■ Task directions ■
From the line holding "exists (l1 ++ l2)." to the final line of the entries, set down each line exactly, including both, and nothing more.

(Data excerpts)
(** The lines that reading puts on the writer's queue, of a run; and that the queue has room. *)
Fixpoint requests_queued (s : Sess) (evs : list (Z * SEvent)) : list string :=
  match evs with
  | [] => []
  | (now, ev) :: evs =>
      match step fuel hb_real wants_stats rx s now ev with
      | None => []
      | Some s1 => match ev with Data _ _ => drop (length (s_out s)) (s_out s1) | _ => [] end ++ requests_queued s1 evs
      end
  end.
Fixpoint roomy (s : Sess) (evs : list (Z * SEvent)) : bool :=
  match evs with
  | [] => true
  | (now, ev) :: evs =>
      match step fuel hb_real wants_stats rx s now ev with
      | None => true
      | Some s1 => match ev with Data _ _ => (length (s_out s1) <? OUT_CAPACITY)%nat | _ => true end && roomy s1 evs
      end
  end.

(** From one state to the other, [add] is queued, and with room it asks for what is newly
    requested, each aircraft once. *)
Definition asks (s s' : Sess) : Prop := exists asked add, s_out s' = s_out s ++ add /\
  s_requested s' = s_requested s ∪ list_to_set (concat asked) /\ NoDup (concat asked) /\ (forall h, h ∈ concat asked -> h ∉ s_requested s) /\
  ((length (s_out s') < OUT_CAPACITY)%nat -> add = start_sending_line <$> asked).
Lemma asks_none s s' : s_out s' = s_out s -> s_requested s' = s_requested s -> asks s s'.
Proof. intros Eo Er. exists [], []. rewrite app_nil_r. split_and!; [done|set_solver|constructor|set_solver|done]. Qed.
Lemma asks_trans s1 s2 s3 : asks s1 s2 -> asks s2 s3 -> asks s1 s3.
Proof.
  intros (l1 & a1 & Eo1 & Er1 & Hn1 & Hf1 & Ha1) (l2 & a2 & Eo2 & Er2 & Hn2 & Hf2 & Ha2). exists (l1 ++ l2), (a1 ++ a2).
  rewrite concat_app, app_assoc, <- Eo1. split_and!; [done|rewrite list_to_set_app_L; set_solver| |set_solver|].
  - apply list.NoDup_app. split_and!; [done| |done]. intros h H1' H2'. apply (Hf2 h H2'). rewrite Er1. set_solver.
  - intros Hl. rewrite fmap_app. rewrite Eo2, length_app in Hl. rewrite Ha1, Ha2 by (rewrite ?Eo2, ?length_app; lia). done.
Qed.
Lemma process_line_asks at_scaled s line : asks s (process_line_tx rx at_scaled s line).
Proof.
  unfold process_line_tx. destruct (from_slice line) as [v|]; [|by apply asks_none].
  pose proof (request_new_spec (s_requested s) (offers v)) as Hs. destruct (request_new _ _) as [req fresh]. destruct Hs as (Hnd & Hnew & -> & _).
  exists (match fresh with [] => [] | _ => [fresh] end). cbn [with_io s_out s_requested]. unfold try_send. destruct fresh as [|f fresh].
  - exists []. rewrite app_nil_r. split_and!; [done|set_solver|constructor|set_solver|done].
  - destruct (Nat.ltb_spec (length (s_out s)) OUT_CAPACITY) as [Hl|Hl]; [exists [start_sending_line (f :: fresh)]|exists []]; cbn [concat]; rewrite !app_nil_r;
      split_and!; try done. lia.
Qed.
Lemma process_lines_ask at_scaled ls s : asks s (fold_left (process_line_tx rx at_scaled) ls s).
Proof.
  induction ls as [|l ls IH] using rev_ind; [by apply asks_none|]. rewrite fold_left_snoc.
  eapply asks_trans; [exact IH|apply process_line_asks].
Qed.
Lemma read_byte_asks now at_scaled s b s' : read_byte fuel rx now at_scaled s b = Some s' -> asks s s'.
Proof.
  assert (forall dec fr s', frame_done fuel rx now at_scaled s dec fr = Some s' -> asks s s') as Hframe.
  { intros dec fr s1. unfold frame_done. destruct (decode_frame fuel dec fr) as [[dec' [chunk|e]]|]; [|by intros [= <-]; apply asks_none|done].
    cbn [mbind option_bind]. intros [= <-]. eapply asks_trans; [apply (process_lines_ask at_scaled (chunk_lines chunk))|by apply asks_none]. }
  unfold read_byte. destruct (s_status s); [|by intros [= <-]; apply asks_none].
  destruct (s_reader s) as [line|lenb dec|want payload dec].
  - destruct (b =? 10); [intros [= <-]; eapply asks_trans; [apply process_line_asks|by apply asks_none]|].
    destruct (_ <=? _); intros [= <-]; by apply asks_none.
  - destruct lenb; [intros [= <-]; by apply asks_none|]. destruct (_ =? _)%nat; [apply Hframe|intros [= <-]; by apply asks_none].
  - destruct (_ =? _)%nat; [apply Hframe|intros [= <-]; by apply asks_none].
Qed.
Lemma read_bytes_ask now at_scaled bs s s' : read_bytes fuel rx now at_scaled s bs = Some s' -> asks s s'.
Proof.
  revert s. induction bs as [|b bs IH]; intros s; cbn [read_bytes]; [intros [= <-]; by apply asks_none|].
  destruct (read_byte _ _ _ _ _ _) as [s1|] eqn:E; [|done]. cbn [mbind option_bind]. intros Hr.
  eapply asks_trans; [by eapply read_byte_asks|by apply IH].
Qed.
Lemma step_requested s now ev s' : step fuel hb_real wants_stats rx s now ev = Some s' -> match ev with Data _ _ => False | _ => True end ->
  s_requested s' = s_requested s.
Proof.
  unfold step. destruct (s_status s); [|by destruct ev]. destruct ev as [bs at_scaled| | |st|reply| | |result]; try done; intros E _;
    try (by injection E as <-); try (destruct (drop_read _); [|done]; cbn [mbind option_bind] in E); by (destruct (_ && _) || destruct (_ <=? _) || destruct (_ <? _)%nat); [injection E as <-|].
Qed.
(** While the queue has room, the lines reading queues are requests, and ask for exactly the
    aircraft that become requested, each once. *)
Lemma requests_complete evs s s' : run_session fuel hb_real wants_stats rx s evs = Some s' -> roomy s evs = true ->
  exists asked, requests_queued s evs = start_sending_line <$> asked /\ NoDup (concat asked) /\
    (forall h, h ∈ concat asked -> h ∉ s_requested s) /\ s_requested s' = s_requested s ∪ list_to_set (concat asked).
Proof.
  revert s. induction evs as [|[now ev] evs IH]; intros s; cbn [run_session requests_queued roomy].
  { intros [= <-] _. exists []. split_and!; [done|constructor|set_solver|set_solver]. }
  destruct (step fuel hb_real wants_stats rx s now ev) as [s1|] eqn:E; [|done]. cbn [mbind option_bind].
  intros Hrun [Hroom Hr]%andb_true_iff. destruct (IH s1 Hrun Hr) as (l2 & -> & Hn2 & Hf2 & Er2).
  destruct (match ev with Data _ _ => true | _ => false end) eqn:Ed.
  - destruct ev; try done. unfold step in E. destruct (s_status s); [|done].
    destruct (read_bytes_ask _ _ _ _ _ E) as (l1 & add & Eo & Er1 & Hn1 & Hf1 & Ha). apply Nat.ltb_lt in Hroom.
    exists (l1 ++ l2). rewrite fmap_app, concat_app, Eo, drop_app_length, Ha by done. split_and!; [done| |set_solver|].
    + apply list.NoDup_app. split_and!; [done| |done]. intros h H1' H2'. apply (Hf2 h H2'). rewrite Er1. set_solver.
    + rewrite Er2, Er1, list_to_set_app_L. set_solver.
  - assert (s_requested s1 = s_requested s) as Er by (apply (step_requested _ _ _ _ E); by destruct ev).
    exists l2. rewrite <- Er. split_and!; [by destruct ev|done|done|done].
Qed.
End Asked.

■ Solution to the exercise ■
    exists (l1 ++ l2). rewrite fmap_app, concat_app, Eo, drop_app_length, Ha by done. split_and!; [done| |set_solver|].
    + apply list.NoDup_app. split_and!; [done| |done]. intros h H1' H2'. apply (Hf2 h H2'). rewrite Er1. set_solver.
    + rewrite Er2, Er1, list_to_set_app_L. set_solver.
  - assert (s_requested s1 = s_requested s) as Er by (apply (step_requested _ _ _ _ E); by destruct ev).
    exists l2. rewrite <- Er. split_and!; [by destruct ev|done|done|done].
Qed.
End Asked.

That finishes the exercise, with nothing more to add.